The next key consideration is whether your readers would prefer shorter or longer posts. If you already have a reasonable number of readers, you could survey them to find out. You could also take a look at your most popular posts in Google Analytics, or the posts that get the most comments or shares. Does short or long content seem to resonate better with your audience?
You might potentially find that your readers like a mix of posts. Maybe they want fairly short and to-the-point posts most of the time, with a much longer piece of content occasionally thrown in.
What Suits You?
Last, but certainly not least, comes… you. Are you the sort of writer who naturally produces concise, impactful posts like Seth Godin does? Or do you love to dig into a topic and write a post that covers every angle?
If you’ve been trying to write long posts but struggling to stay motivated and productive, it could be a sign you’re better suited to sharing short, succinct pieces of content instead. On the other hand, if you’ve been writing three or more short pieces every week and it feels like you’re on a content treadmill, writing one long piece every week or even every couple of weeks might work better for you.
The great thing about blogging is there are no “rules” on how a blog post should look. You’re free to write 10,000-word epic guides (such as Neil Patel’s Online Marketing Made Simple: A Step-by-Step Guide), or posts with only a few words and mostly pictures or embedded tweets (such as Buzzfeed’s 19 Hilarious Back-To-School Tweets From Parents Who Have Been There), or anything in between.
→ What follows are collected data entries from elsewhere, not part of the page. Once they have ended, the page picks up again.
(** A fixture for the examples: the "encoder" cuts the chunk into one-byte
    shards and the "digest" is the identity. *)
#[export] Instance deps : Deps := {|
  StreamEncoder := nat;
  NewEncoder d p :=
    if (d <? 1) || (p <? 0) then inr "EncodingError"%string
    else inl (Z.to_nat (d + p));
  Encode n data := inl (map (λ j, take 1 (drop j data)) (seq 0 n));
  Sum written := written;
|}.

Definition fixtureRequest (repair : bool) : UploadRequest :=
  {| filemeta := {| ThumbnailSize := 8; ThumbnailHash := "" |};
     thumbRemaining := 8; isRepair := repair;
     thumbnailHash := [Byte.x01];
     datashards := 6; parityshards := 2;
     uploadMask := 37; uploadThumbCh := 3; sent := [] |}.

Definition fixtureChunk : bytes :=
  [Byte.x10; Byte.x11; Byte.x12; Byte.x13; Byte.x14; Byte.x15; Byte.x16; Byte.x17].

End ThumbnailFixture.

(** Fixtures of the commit worker. *)
Module CommitFixture.
Import encryption blockchain Commit.

Definition tree (rootHash : string) : fileref.Ref :=
  {| fileref.Type_ := fileref.DIRECTORY; fileref.Name := "/";
     fileref.Path := "/"; fileref.Hash := rootHash;
     fileref.NumBlocks := 0; fileref.Children := [] |}.

Definition signatureOf (wm : WriteMarker) : string :=
  "sig(" +:+ AllocationRoot wm +:+ ")".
Quick note: If you’re concerned about the SEO benefits of short vs long content, it’s worth knowing that many experts believe longer content does better on Google. However, if you and your existing readers prefer short posts, don’t force yourself to create long content. It will only rank well if it’s really good (and gets backlinks).
So what sort of content will you create: short or long? It’s completely up to you. Have a look around and see what others are doing, experiment with different lengths yourself, or come and discuss short vs long in the ProBlogger Community.